The symptoms of encephalopathy in all of these circumstances are characteristic, but unspecific. They range from subtle neuropsychologic derangements to coma. The diagnosis is made be the recognition of an appropriate hepatic disorder and the presence of encephalopathy in the absence of any other likely non-hepatic causes.
Foetor hepaticus and an increased blood ammonia concentration may contribute to the diagnosis.
For study purposes, an exact quantification of HE is required and defined by the West Haven Criteria [60,61]. The PSE index comprises the mental state, asterixis, number connection test results, electroencephalography and arterial blood ammonia concentrations. Subclinical hepatic encephalopathy (SHE) can only be diagnosed by subtle neuropsychological testing[62]. Preliminary results show that hepatic retinopathy, as detected by neurophysiological testing, very sensitively reflects the degree of HE (G. Kircheis and D. H-ussinger, unpublished observation) and responds to HE therapy. At the bedside, HE grade I is characterized by desorientation, whereas grade II HE shows spontaneous or inducible asterixis. In HE grade III, the patient is somnolent, grossly desoriented and precomatose, whereas grade IV represents coma.
Treatment of HE focusses on the pathogenetic events present in the individual patient. The most important therapeutic approach is to identify the precipating factors (Table 1) and to treat them vigorously. The required measures for precipitating factors are: therapy of GI bleeding together with bowel cleaning by lactulose, antibiotic treatment of concurrent infection, protein restriction, parenteral nutrition by an i.v. line and discontinuation of any diuretic therapy or sedatives. In patients with deterioration of HE after TIPS implantation, a reduction stent may sometimes be necessary[63,64]. Apart from treatment of precipitating factors, additional therapeutic measures interfere with ammonia generation/disposal. In placebo-controlled studies, conflicting data exist on the efficacy of most therapeutic substances.

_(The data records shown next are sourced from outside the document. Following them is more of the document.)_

(** Choice 1 on the series [standup]: the two instances that point back
    to it are deleted, the instance of another series and the one without
    a back-reference are not. *)
Example delete_choice_1_run :
  trace_of (delete_events (InMemory.client true) (Some [InMemory.standup])
              (Some "2010-06-01,2010-06-20") None (InMemory.world ["9"; "1"]))
  = let ask := CRawInput ("Delete " ++ dquote ++ "Standup" ++ dquote ++ "?"
                          ++ nl ++ prompt_str "2010-06-01" "2010-06-20" ++ nl) in
    [CConfigGetBoolean "GENERAL" "delete_by_default";
     CUtilDelete [] "event" true;
     ask; ask;
     CGetEntries (event_query "default" None
                              ("2010-06-01", Some "2010-06-20") 100 true)
                 (Some "Standup");
     CGDataDelete "/full/abc_1/edit";
     CGDataDelete "/full/abc_2/edit"].
Proof. vm_compute. reflexivity. Qed.

(** Without the prompt: one bulk delete for the live singleton, then one
    [Delete] per series. *)
Example delete_without_prompt_run :
  delete_events (InMemory.client false)
    (Some [InMemory.standup; InMemory.lunch; InMemory.dentist; InMemory.review])
    (Some "2010-06-01,2010-06-20") None (InMemory.world [])
  = ([CConfigGetBoolean "GENERAL" "delete_by_default";
      CUtilDelete [InMemory.lunch] "event" true;
      CGDataDelete "/full/abc/edit";
      CGDataDelete "/full/xyz/edit"],
     InMemory.mark_deleted "/full/xyz/edit"
       (InMemory.mark_deleted "/full/abc/edit" (InMemory.world [])),
     inr tt).
Proof. vm_compute. reflexivity. Qed.

(** Three quick-add strings for a named calendar: one lookup, one batch. *)
Example quick_add_run :
  trace_of (quick_add_event (InMemory.client true)
              ["Lunch with Tony on Tuesday at 12:00"; "Dentist Friday 9am";
               "Standup every Monday 10:00"]
              (Some "Work") (InMemory.world []))
  = [CGetSingleEntry "/calendar/feeds/default/allcalendars/full" "Work";
     CExecuteBatch
       [insert_item 0 "Lunch with Tony on Tuesday at 12:00";
        insert_item 1 "Dentist Friday 9am";
        insert_item 2 "Standup every Monday 10:00"]
       "http://www.google.com/calendar/feeds/work%40group.calendar.google.com/private/full/batch"].
Proof. vm_compute. reflexivity. Qed.
(** C6, as the code has it.  [categorizeTransactionError] takes the first
    rule that matches: a message that none of its rules placed before the
    "proof"/"verification" rule matches ("priority is too low", "1014",
    "invalid transaction" with or without "nonce", "insufficient balance",
    "payment", "network", "connection", "timeout"), and that contains
    "proof" or "verification", is VERIFICATION_FAILED whether or not it
    also contains "missing" or "invalid"; and the result is
    VALIDATION_ERROR exactly when no earlier rule (the
    "proof"/"verification" rule included) matches and the message
    contains "missing" or "invalid".  [categorizeError], the classifier of
    the failure log, has the other order: "missing" or "invalid" gives
    VALIDATION_ERROR whatever else the message contains, and the result
    is VERIFICATION_FAILED exactly when neither occurs and the message
    contains "verification" or "proof". *)
Theorem proof_rule_before_validation_rule :
  falsy e = false ->
  ((matchedBeforeProofRule m = false ->
    includes m "proof" || includes m "verification" = true ->
    categorizeTransactionError e = VERIFICATION_FAILED) /\
   (categorizeTransactionError e = VALIDATION_ERROR <->
    matchedBeforeProofRule m = false /\
    includes m "proof" || includes m "verification" = false /\
    includes m "missing" || includes m "invalid" = true)) /\
  ((includes l "missing" || includes l "invalid" = true ->
    categorizeError e = VALIDATION_ERROR) /\
   (categorizeError e = VERIFICATION_FAILED <->
    includes l "missing" || includes l "invalid" = false /\
    includes l "verification" || includes l "proof" = true)).
Proof.
  intros Hf. split.
  - rewrite (categorize_unfold Hf). split.
    + intros Hm Hp. rewrite (categorizeLower_unmatched Hm), Hp. reflexivity.
    + split.
      * intros Hv. destruct (matchedBeforeProofRule m) eqn:Hm.
        -- destruct (categorizeLower_matched Hm) as [Ht|Ht];
             rewrite Ht in Hv; discriminate Hv.
        -- rewrite (categorizeLower_unmatched Hm) in Hv.
           destruct (includes m "proof" || includes m "verification");
             [discriminate Hv|].
           destruct (includes m "missing" || includes m "invalid");
             [auto|].
           destruct (includes m "submission" || includes m "session");
             discriminate Hv.
      * intros (Hm & Hp & Hv).
        rewrite (categorizeLower_unmatched Hm), Hp, Hv. reflexivity.
  - unfold categorizeError. fold l. split.
    + intros ->. reflexivity.
    + destruct (includes l "missing" || includes l "invalid").
      { split; [discriminate|intros [H _]; discriminate H]. }
      destruct (includes l "verification" || includes l "proof").
      { split; auto. }
      split; [|intros [_ H]; discriminate H].
      destruct (includes l "transaction" || includes l "balance"); [discriminate|].
      destruct (includes l "network" || includes l "timeout" || includes l "connection");
        [discriminate|].
      destruct (includes l "submission" || includes l "session"); discriminate.
Qed.
End Priority.
(** Checked access to a region of bytes. *)
Definition mem_read (b : list char) (off n : Z) : outcome (list char) :=
  if (0 <=? off) && (0 <=? n) && (off + n <=? zlen b)
  then Ok (take (Z.to_nat n) (drop (Z.to_nat off) b))
  else Fault OutOfBounds.

Definition mem_write (b : list char) (off : Z) (d : list char) : outcome (list char) :=
  if (0 <=? off) && (off + zlen d <=? zlen b)
  then Ok (take (Z.to_nat off) b ++ d ++ drop (Z.to_nat off + length d) b)
  else Fault OutOfBounds.

Definition mem_get (b : list char) (off : Z) : outcome char :=
  if 0 <=? off
  then match b !! Z.to_nat off with Some c => Ok c | None => Fault OutOfBounds end
  else Fault OutOfBounds.

(** Signed arithmetic: overflow is undefined behaviour. *)
Definition int_ok (z : Z) : outcome Z :=
  if (INT_MIN <=? z) && (z <=? INT_MAX) then Ok z else Fault SignedOverflow.
Definition llong_ok (z : Z) : outcome Z :=
  if (LLONG_MIN <=? z) && (z <=? LLONG_MAX) then Ok z else Fault SignedOverflow.

(** * Lemmas and automation shared by the components *)

Create Rewrite HintDb cint.
#[export] Hint Rewrite size_t_id int_id long_id using
  (unfold INT_MIN, INT_MAX, LLONG_MIN, LLONG_MAX, SIZE_MAX in *; lia) : cint.

(** Discharge bounds stated with the limits of the integer types. *)
Ltac climits :=
  unfold INT_MIN, INT_MAX, LLONG_MIN, LLONG_MAX, SIZE_MAX in *; lia.

(** Remove the conversions that are the identity in the current context. *)
Ltac cint := autorewrite with cint in *.

(** Decide the boolean tests of the goal by arithmetic. *)
Ltac cdecide := first [lia | climits | unfold NUL, CR, LF, DQUOTE, BACKSLASH in *; lia].
Ltac btrue b := replace b with true by (symmetry; cdecide).
Ltac bfalse b := replace b with false by (symmetry; cdecide).

(** Case analysis on an integer test, with its meaning as a hypothesis. *)
Ltac case_ltb :=
  match goal with
  | |- context [?a <? ?b] => destruct (Z.ltb_spec a b)
  | |- context [?a <=? ?b] => destruct (Z.leb_spec a b)
  | |- context [?a =? ?b] => destruct (Z.eqb_spec a b)
  end.

Lemma mem_read_ok b off n :
  0 <= off -> 0 <= n -> off + n <= zlen b ->
  mem_read b off n = Ok (take (Z.to_nat n) (drop (Z.to_nat off) b)).
Proof. intros. unfold mem_read. btrue ((0 <=? off) && (0 <=? n) && (off + n <=? zlen b)). done. Qed.

Lemma mem_write_ok b off d :
  0 <= off -> off + zlen d <= zlen b ->
  mem_write b off d = Ok (take (Z.to_nat off) b ++ d ++ drop (Z.to_nat off + length d) b).
Proof. intros. unfold mem_write. btrue ((0 <=? off) && (off + zlen d <=? zlen b)). done. Qed.

Lemma mem_write_length b off d b' : mem_write b off d = Ok b' -> length b' = length b.
Proof.
  unfold mem_write. destruct (_ && _) eqn:E; [|done]. intros [= <-].
  rewrite !length_app, length_take, length_drop. lia.
Qed.

Lemma mem_get_ok b off c : 0 <= off -> b !! Z.to_nat off = Some c -> mem_get b off = Ok c.
Proof. intros ? E. unfold mem_get. btrue (0 <=? off). by rewrite E. Qed.

Lemma take_drop_app_write (b d : list Z) (off : nat) :
  (off + length d <= length b)%nat ->
  take (off + length d) (take off b ++ d ++ drop (off + length d) b) = take off b ++ d.
Proof.
  intros. rewrite app_assoc, take_app_le by (rewrite length_app, length_take; lia).
  apply take_ge. rewrite length_app, length_take. lia.
Qed.

Lemma cstring_app_nul s t : Forall (fun c => c <> NUL) s -> cstring (s ++ NUL :: t) = s.
Proof.
  induction 1 as [|c s Hc Hs IH]; cbn; [done|].
  destruct (Z.eqb_spec c NUL); [done|]. by rewrite IH.
Qed.

(** Without a NUL the length is past the end. *)
Lemma strlen_past s : Forall (fun c => c <> NUL) s -> strlen s = None.
Proof. induction 1 as [|c s Hc _ IH]; [done|]. cbn. apply Z.eqb_neq in Hc. by rewrite Hc, IH. Qed.

Lemma strlen_app_nul s t : Forall (fun c => c <> NUL) s -> strlen (s ++ NUL :: t) = Some (zlen s).
Proof.
  induction 1 as [|c s Hc Hs IH]; cbn [strlen app length]; [done|].
  destruct (Z.eqb_spec c NUL); [done|]. rewrite IH. cbn. f_equal. lia.
Qed.

Lemma memcmp_refl a : memcmp a a = 0.
Proof. induction a; cbn; [done|]. by rewrite Z.eqb_refl. Qed.

Lemma memcmp_eq a b : length a = length b -> memcmp a b = 0 <-> a = b.
Proof.
  revert b; induction a as [|x a IH]; intros [|y b] Hl; cbn in *; try done.
  injection Hl as Hl. destruct (Z.eqb_spec x y) as [->|Hne].
  - rewrite (IH b Hl). split; [by intros ->|by intros [= ->]].
  - split; [intros; lia|by intros [=]].
Qed.

Lemma length_1_inv {A} (l : list A) : length l = 1%nat -> exists x, l = [x].
Proof. destruct l as [|x [|? ?]]; cbn; try done. eauto. Qed.

(** Overwriting the middle of a region. *)
Lemma mem_write_app a m z d off :
  off = zlen a -> length d = length m -> mem_write (a ++ m ++ z) off d = Ok (a ++ d ++ z).
Proof.
  intros -> Hl. rewrite mem_write_ok by (rewrite ?length_app; lia).
  rewrite Nat2Z.id, take_app_length, Hl, (app_assoc a m z), <- length_app, drop_app_length. done.
Qed.

Lemma mem_read_app a m z off n :
  off = zlen a -> n = zlen m -> mem_read (a ++ m ++ z) off n = Ok m.
Proof.
  intros -> ->. rewrite mem_read_ok by (rewrite ?length_app; lia).
  by rewrite !Nat2Z.id, drop_app_length, take_app_length.
Qed.

Lemma mem_get_app a c z off : off = zlen a -> mem_get (a ++ c :: z) off = Ok c.
Proof.
  intros ->. apply mem_get_ok; [lia|]. rewrite Nat2Z.id. by apply list_lookup_middle.
Qed.

Lemma list_split_at {A} (n : nat) (l : list A) :
  (n <= length l)%nat -> exists a b, l = a ++ b /\ length a = n.
Proof. intros. exists (take n l), (drop n l). rewrite take_drop, length_take. split; [done|lia]. Qed.

(** Elements of a list that a key without repetitions tells apart. *)
Lemma NoDup_fmap_elem {A B} (f : A -> B) (l : list A) x y :
  NoDup (f <$> l) -> x ∈ l -> y ∈ l -> f x = f y -> x = y.
Proof.
  intros Hnd [i Hi]%list_elem_of_lookup [j Hj]%list_elem_of_lookup Hf.
  assert (i = j) as ->; [|congruence].
  apply (NoDup_lookup (f <$> l) i j (f x)); [done| |]; rewrite list_lookup_fmap.
  - by rewrite Hi.
  - rewrite Hj. cbn. by rewrite Hf.
Qed.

Administration of lactulose is considered as gold standard in the treatment of HE, even for subclinical encephalopathy[65], but the beneficial effect of lactulose has not been precisely shown versus placebo, reviewed in[66]. In a recent randomized crossover trial, plasma ammonia and nitrogen balance were significantly better on vegetable protein diet as compared to an isonitrogenousanimal protein diet[67]. Neomycin is equally effective as lactulose, but a placebo-controlled trial on neomycin showed little effectivity[68]. Intravenous ornithine aspartate has proven its effectivity[69,70]and the benefit of orally administered ornithine aspartate is currently evaluated. Most studies on oral branched-chain amino acids (BCAA) showed clinical improvement of latent or low-grade HE and of protein tolerance[71], but studies on i.v. BCAA have not led yet to definite results . Benzodiazepine receptor antagonists have been reported to be of value in HE[72,73] but, to date with only modest success in some patients. In experimental cirrhosis, zinc supplementation reduces blood ammonia and increases liver ornithine transcarbamlyase activity[74] and a positive effect of zinc supplementation has also been shown in clinically overt HE[75].